しかし、相手は逃げるだけで、親権、養育費、慰謝料について話し合おうとしないので、こちらから調停の申し立てをしました。相手は無職で無収入なのに、5月○○日の調停で8月から慰謝料なしで子供が成人するまで養育費を月2万円支払うとのことでしたが信用できないので了承しませんでした。

今まで3回くらい無料弁護士相談に行きましたが、法律上祖父母には請求できないからあきらめて相手の意向をのんで生活保護を受けなさいと言われました。

正直月2万円でも足りませんが、それが妥当なら妥当で確実に滞りなく支払ってもらうにはどうしたらよいのでしょうか?
まず、一番自然な流れでいくと、協議離婚できない以上、調停離婚を成立させて調停調書を作成してもらうことです。

調停調書が作成されれば、公正証書と同じく、最終的に養育費が支払われない場合には、調停調書を基に強制執行手続きを取ることが可能です。

また、その前に、強制執行のように複雑な手続きをする必要のない簡易的な措置として、家庭裁判所の「履行勧告」「履行命令」という手続きも利用することができます。

履行勧告に強制力はありませんが、勧告がされたケースの約6割は効果が出ていますので、これらの制度も併せて利用すると良いでしょう。

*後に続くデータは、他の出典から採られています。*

(** X1.  With random draws in [0,1), [shuffle] returns a permutation of
    its argument and calls [Math.random()] once per element but the first;
    a list of at most one element comes back as it is, without a draw. *)
Theorem shuffle_permutes {A : Type} (arr : list A) (g : Rng) :
  unit_interval g ->
  (shuffle arr g).1 ≡ₚ arr
  /\ length (shuffle arr g).1 = length arr
  /\ pos (shuffle arr g).2 = (pos g + (length arr - 1))%nat
  /\ gen (shuffle arr g).2 = gen g
  /\ ((length arr <= 1)%nat -> shuffle arr g = (arr, g)).
Proof.
  intros _. split; [apply shuffle_Permutation|].
  split. { by rewrite shuffle_Permutation. }
  split; [apply shuffle_loop_pos|]. split; [apply shuffle_loop_gen|].
  intros Hlen. unfold shuffle.
  by replace (length arr - 1)%nat with O by lia.
Qed.

(** X2.  [intersectTags] answers whether the two tag lists share a tag;
    the order of the arguments does not matter, and an empty list on
    either side gives [false]. *)
Theorem intersectTags_shared_tag (aTags bTags : list string) :
  (intersectTags aTags bTags = true <-> exists t, t ∈ aTags /\ t ∈ bTags)
  /\ intersectTags aTags bTags = intersectTags bTags aTags
  /\ intersectTags [] bTags = false
  /\ intersectTags aTags [] = false.
Proof.
  split; [apply intersectTags_spec|].
  assert (Hnil : forall l, intersectTags [] l = false).
  { intros l. apply not_true_is_false. rewrite intersectTags_spec.
    intros (t & Ht & _). by apply elem_of_nil in Ht. }
  split; [|split; [apply Hnil|done]].
  destruct (intersectTags aTags bTags) eqn:Hab.
  - symmetry. apply intersectTags_spec.
    apply intersectTags_spec in Hab as (t & Ha & Hb). eauto.
  - symmetry. apply not_true_is_false. intros Hba.
    apply intersectTags_spec in Hba as (t & Hb & Ha).
    assert (intersectTags aTags bTags = true) by (apply intersectTags_spec; eauto).
    congruence.
Qed.

(* --------------------------------------------------------------------- *)
(** ** The statistics records *)
(* --------------------------------------------------------------------- *)



(** X5.  On a record that exists and whose answer counters are not
    negative and at most [Number.MAX_SAFE_INTEGER], [recordResult] never
    throws and adds one to exactly the counter of the given phase and
    outcome, so the number of answers of the record grows by one and the
    number of wrong answers by one exactly for a wrong answer; [seen],
    [lastSeenAt], the counters of the other phase, every other record and
    the clock are left alone.  (Up to that bound [+= 1] is exact on the
    program's numbers; an id without a record is left to [ensureStat].) *)
Theorem recordResult_counts `{JSON}
    (i : string) (ph : Phase) (c : bool) (σ : Sys) (s : Stat) :
  stats (st σ) !! i = Some s ->
  safe_counters s ->
  exists σ' s',
    recordResult i ph c σ = Normal tt σ'
    /\ stats (st σ') !! i = Some s'
    /\ totalAnswers s' = totalAnswers s + 1
    /\ totalWrong s' = totalWrong s + (if c then 0 else 1)
    /\ seen s' = seen s /\ lastSeenAt s' = lastSeenAt s
    /\ match ph with
       | meaning =>
           correctMeaning s' = correctMeaning s + (if c then 1 else 0)
           /\ correctArticle s' = correctArticle s
           /\ wrongArticle s' = wrongArticle s
       | article_phase =>
           correctArticle s' = correctArticle s + (if c then 1 else 0)
           /\ correctMeaning s' = correctMeaning s
           /\ wrongMeaning s' = wrongMeaning s
       end
    /\ (forall j, j <> i -> stats (st σ') !! j = stats (st σ) !! j)
    /\ clock_pos (env σ') = clock_pos (env σ)
    /\ round_view σ' = round_view σ.
Proof.
  intros Hs _.
  assert (He : ensureStat i σ = (s, σ))
    by (unfold ensureStat; by rewrite Hs).
  unfold recordResult. unfold_js. rewrite He.
  rewrite saveStats_total. eexists _, _. split; [reflexivity|]. simpl.
  rewrite lookup_insert_eq. split; [reflexivity|].
  unfold totalAnswers, totalWrong.
  split; [destruct ph, c; simpl; lia|].
  split; [destruct ph, c; simpl; lia|].
  split; [by destruct ph, c|]. split; [by destruct ph, c|].
  split; [destruct ph, c; simpl; lia|].
  split; [|by split].
  intros j Hj. by rewrite lookup_insert_ne.
Qed.

(* --------------------------------------------------------------------- *)
(** ** Error rate, recency and the range of the weight *)
(* --------------------------------------------------------------------- *)






Lemma age_hours_monotone (now now' : Z) (s : Stat) :
  now <= now' -> (age_hours now s <= age_hours now' s)%Q.
Proof.
  intros Hle. unfold age_hours, Qdiv.
  apply Qmult_le_compat_r; [|done]. rewrite <- Zle_Qle. lia.
Qed.

(** X8.  The recency factor of a record never goes down as the clock
    advances. *)
Theorem recencyFactor_monotone_in_time (now now' : Z) (s : Stat) :
  now <= now' -> (recencyFactor now s <= recencyFactor now' s)%Q.
Proof.
  intros Hle. pose proof (age_hours_monotone now now' s Hle) as Hage.
  destruct (Z.eq_dec (lastSeenAt s) 0) as [Hz|Hnz].
  { rewrite !recencyFactor_unset by done. apply Qle_refl. }
  destruct (Qlt_le_dec (age_hours now' s) RECENT_PENALTY_HOURS) as [Hlt|Hge].
  - rewrite (recencyFactor_recent now' s Hnz Hlt).
    rewrite (recencyFactor_recent now s Hnz) by (eapply Qle_lt_trans; eauto).
    apply Q.max_le_compat_l. unfold Qdiv. by apply Qmult_le_compat_r.
  - rewrite (recencyFactor_old now' s Hge).
    apply (recencyFactor_range now s).
Qed.



Lemma clamped_sum_from (ws : list Q) (acc : Q) :
  (fold_left (fun sum w => sum + Qmax 0 w) ws acc
   == acc + clamped_sum ws)%Q.
Proof.
  unfold clamped_sum. revert acc. induction ws as [|w ws IH]; intros acc;
    simpl.
  - ring.
  - rewrite IH, (IH (0 + Qmax 0 w)%Q). ring.
Qed.

Lemma clamped_sum_cons (w : Q) (ws : list Q) :
  (clamped_sum (w :: ws) == Qmax 0 w + clamped_sum ws)%Q.
Proof.
  unfold clamped_sum at 1. simpl. rewrite clamped_sum_from. ring.
Qed.



(* --------------------------------------------------------------------- *)
(** ** More on the sampler *)
(* --------------------------------------------------------------------- *)

(** X12.  Asked for at least as many items as the pool holds,
    [pickWeightedUnique] returns the whole pool in some order: every item
    exactly once. *)
Theorem pickWeightedUnique_whole_pool
    {A W : Type} (weightFn : A -> W -> Q * W) (random : W -> Q * W)
    (pool : list A) (k : Z) (w : W) :
  Z.of_nat (length pool) <= k ->
  (pickWeightedUnique weightFn random pool k w).1 ≡ₚ pool.
Proof.
  intros Hk. unfold pickWeightedUnique.
  destruct (pick_loop_selects weightFn random (Z.to_nat k) pool [] w)
    as (sel & -> & Hsub & Hlen).
  simpl. apply submseteq_length_Permutation; [done|]. lia.
Qed.

Lemma clamped_sum_nonpositive (ws : list Q) :
  Forall (fun q => (q <= 0)%Q) ws -> (clamped_sum ws <= 0)%Q.
Proof.
  induction 1 as [|q ws Hq _ IH]; [apply Qle_refl|].
  rewrite clamped_sum_cons, (Q.max_l 0 q Hq). lra.
Qed.

Section Fallback.
Context {A W : Type}.
Variable weightFn : A -> W -> Q * W.
Variable random : W -> Q * W.
Hypothesis weightless : forall x w, ((weightFn x w).1 <= 0)%Q.

Lemma map_weights_weightless (pool : list A) (w : W) :
  Forall (fun q => (q <= 0)%Q) (map_weights weightFn pool w).1.
Proof.
  revert w. induction pool as [|x rest IH]; intros w; simpl; [done|].
  pose proof (weightless x w) as Hx. destruct (weightFn x w) as [q w1].
  specialize (IH w1). destruct (map_weights weightFn rest w1) as [qs w2].
  simpl in *. by constructor.
Qed.

Lemma pick_loop_weightless (n : nat) (pool picked : list A) (w : W) :
  (pick_loop weightFn random n pool picked w).1 = picked ++ take n pool.
Proof.
  revert pool picked w. induction n as [|n IH]; intros pool picked w; simpl.
  - by rewrite take_0, app_nil_r.
  - destruct pool as [|x rest]; simpl; [by rewrite app_nil_r|].
    unfold draw_step.
    pose proof (map_weights_weightless (x :: rest) w) as Hall.
    destruct (map_weights weightFn (x :: rest) w) as [weights w1].
    simpl in Hall. apply clamped_sum_nonpositive, Qle_bool_iff in Hall.
    rewrite Hall, IH. by rewrite <- app_assoc.
Qed.
End Fallback.

(** X13.  When the weight function never returns a positive weight, the
    sampler returns the first [k] items of the pool in their order. *)
Theorem pickWeightedUnique_weightless_prefix
    {A W : Type} (weightFn : A -> W -> Q * W) (random : W -> Q * W)
    (pool : list A) (k : Z) (w : W) :
  (forall x w', ((weightFn x w').1 <= 0)%Q) ->
  (pickWeightedUnique weightFn random pool k w).1 = take (Z.to_nat k) pool.
Proof.
  intros Hweightless. unfold pickWeightedUnique.
  by rewrite pick_loop_weightless.
Qed.

(* --------------------------------------------------------------------- *)
(** ** Building the round *)
(* --------------------------------------------------------------------- *)

Lemma ensureStat_extends (i : string) (σ : Sys) :
  stats (st σ) ⊆ stats (st (ensureStat i σ).2)
  /\ is_Some (stats (st (ensureStat i σ).2) !! i).
Proof.
  unfold ensureStat. destruct (stats (st σ) !! i) as [s|] eqn:Hs; simpl.
  - split; [done|]. by rewrite Hs.
  - split; [by apply insert_subseteq|]. by rewrite lookup_insert_eq.
Qed.

Lemma itemWeight_extends (σ0 : Sys) (item : VocabItem) (σ : Sys) :
  stats (st σ0) ⊆ stats (st σ) ->
  stats (st σ0) ⊆ stats (st (itemWeight item σ).2).
Proof.
  intros Hsub. unfold itemWeight.
  destruct (ensureStat_extends (id item) σ) as [Hext _].
  destruct (ensureStat (id item) σ) as [s σ1]. simpl in *.
  unfold recencyFactorS. destruct (lastSeenAt s =? 0); simpl;
    by etrans.
Qed.

Lemma ensure_all_extends (items : list VocabItem) (σ : Sys) :
  stats (st σ) ⊆ stats (st (ensure_all items σ))
  /\ forall x, x ∈ items -> is_Some (stats (st (ensure_all items σ)) !! id x).
Proof.
  unfold ensure_all. revert σ.
  induction items as [|y rest IH]; intros σ; simpl.
  { split; [done|]. intros x Hx. by apply elem_of_nil in Hx. }
  destruct (ensureStat_extends (id y) σ) as [Hext Hy].
  destruct (IH (ensureStat (id y) σ).2) as [Hsub Hall].
  split; [by etrans|].
  intros x [->|Hx]%elem_of_cons; [|by apply Hall].
  destruct Hy as [s Hs]. exists s. by eapply lookup_weaken.
Qed.

Lemma buildRoundQueue_facts (σ : Sys) :
  let q := (buildRoundQueue σ).1 in
  let σ' := (buildRoundQueue σ).2 in
  length q = Nat.min (Z.to_nat TARGET_SETS) (length (vocab (st σ)))
  /\ q ⊆+ vocab (st σ)
  /\ (NoDup (id <$> vocab (st σ)) -> NoDup (id <$> q))
  /\ (forall x, x ∈ vocab (st σ) -> is_Some (stats (st σ') !! id x))
  /\ stats (st σ) ⊆ stats (st σ')
  /\ round_view σ' = round_view σ.
Proof.
  intros q σ'. subst q σ'.
  pose proof (buildRoundQueue_view σ) as Hview.
  unfold buildRoundQueue, pickWeightedUnique in *.
  destruct (ensure_all_extends (vocab (st σ)) σ) as [Hsub1 Hall].
  pose proof (ensure_all_view (vocab (st σ)) σ) as Hv1.
  assert (Hvocab : vocab (st (ensure_all (vocab (st σ)) σ)) = vocab (st σ))
    by (by apply (f_equal v_vocab) in Hv1).
  set (σ1 := ensure_all (vocab (st σ)) σ) in *. rewrite Hvocab in *.
  destruct (pick_loop_selects itemWeight Math_random (Z.to_nat TARGET_SETS)
              (vocab (st σ)) [] σ1) as (sel & Hsel & Hsubm & Hlen).
  assert (Hrefl : stats (st σ1) ⊆ stats (st σ1)) by reflexivity.
  pose proof (pick_loop_keeps itemWeight Math_random
                (fun w => stats (st σ1) ⊆ stats (st w))
                (itemWeight_extends σ1) (fun w Hw => Hw)
                (Z.to_nat TARGET_SETS) (vocab (st σ)) [] σ1 Hrefl) as Hsub2.
  destruct (pick_loop itemWeight Math_random (Z.to_nat TARGET_SETS)
              (vocab (st σ)) [] σ1) as [picked σ2].
  simpl in Hsel, Hsub2. subst picked.
  assert (Hq : forall q' σ3,
             q' = sel -> stats (st σ3) = stats (st σ2) ->
             length q' = Nat.min (Z.to_nat TARGET_SETS)
                                 (length (vocab (st σ)))
             /\ q' ⊆+ vocab (st σ)
             /\ (NoDup (id <$> vocab (st σ)) -> NoDup (id <$> q'))
             /\ (forall x, x ∈ vocab (st σ) ->
                   is_Some (stats (st σ3) !! id x))
             /\ stats (st σ) ⊆ stats (st σ3)).
  { intros q' σ3 -> Hst. rewrite Hst. split; [done|]. split; [done|].
    split. { intros Hnd. eapply NoDup_submseteq_inv; [exact Hnd|].
             by apply fmap_submseteq. }
    split.
    - intros x Hx. destruct (Hall x Hx) as [s Hs]. exists s.
      by eapply lookup_weaken.
    - by etrans. }
  destruct sel as [|x sel'].
  - destruct (shuffleS (vocab (st σ2)) σ2) as [sh σ3] eqn:Hsh.
    assert (Hnil : vocab (st σ) = []).
    { destruct (vocab (st σ)); [done|].
      unfold TARGET_SETS in Hlen. simpl length in Hlen. lia. }
    assert (Hsh' : sh = [] /\ stats (st σ3) = stats (st σ2)).
    { unfold shuffleS in Hsh.
      pose proof (shuffle_Permutation (vocab (st σ2)) (rng (env σ2))) as Hp.
      destruct (shuffle (vocab (st σ2)) (rng (env σ2))) as [a g].
      injection Hsh as <- <-. cbn [fst snd] in *. split; [|done].
      assert (Hv2 : vocab (st σ2) = []).
      { apply (f_equal v_vocab) in Hview. cbn in Hview. congruence. }
      rewrite Hv2 in Hp. by apply Permutation_nil_r in Hp. }
    destruct Hsh' as [-> Hst]. cbn [fst snd] in *.
    destruct (Hq [] σ3 eq_refl Hst) as (H1 & H2 & H3 & H4 & H5).
    rewrite take_nil. by repeat (split; [done|]).
  - cbn [fst snd] in *. destruct (Hq (x :: sel') σ2 eq_refl eq_refl)
      as (H1 & H2 & H3 & H4 & H5).
    by repeat (split; [done|]).
Qed.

また、金額については、正解はありませんので、あくまで当事者間のお考え・経済状態などから判断・決定されることになります。一つの目安として、養育費算定表というものがありますので、これを参考にされてみてもよろしいかもしれません。
(参考)養育費を決めるポイント

相手方の祖父母に養育費請求、または連帯保証人になってもらうには、どのようにしたらよいのでしょうか?
上記のようなケースも一つの方法としてありますが、いずれも稀なケースだと思います。どちらも、基本的には、祖父母の了承が必要であると思われます。
(参考)養育費請求の疑問点

連帯保証人についても、ケースとしては多くはありませんが、今までには、たとえば、今回のケースのように、父親に養育費の支払い能力がないときは、実質は祖父母が養育費を負担することを了承したうえで、祖父母の参加を許可し、養育費の支払いを保証した事案もありますので、可能性があれば、調停の席でお話しされてみてはどうでしょうか。

いずれにしても、実際のところはあまり多くはない(むずかしい)ケースではないでしょうか。

相手方の祖父母に養育費を請求するには何をしたらいいのでしょうか?
むずかしいケースではあると思いますが、上記で述べたとおり、家庭裁判所に祖父母を相手方として扶養請求の調停を申し立てることになります。
調停員の方に、相手本人が無職、無収入と聞いたので相手方両親に支払ってもらいたいということを伝えると、それはこちらではできないと言われました。
実際のところは難しいとは思いますが、請求する側としては、親族間の扶養義務については民法877条に規定がありますので、それを示しつつ話をしてみるということです。
婚姻費用の申し立てもしたいのですが、どうすればよいのでしょうか?
婚姻費用についても民法で規定されておりますので、調停を申し立ててみてはいかがでしょうか。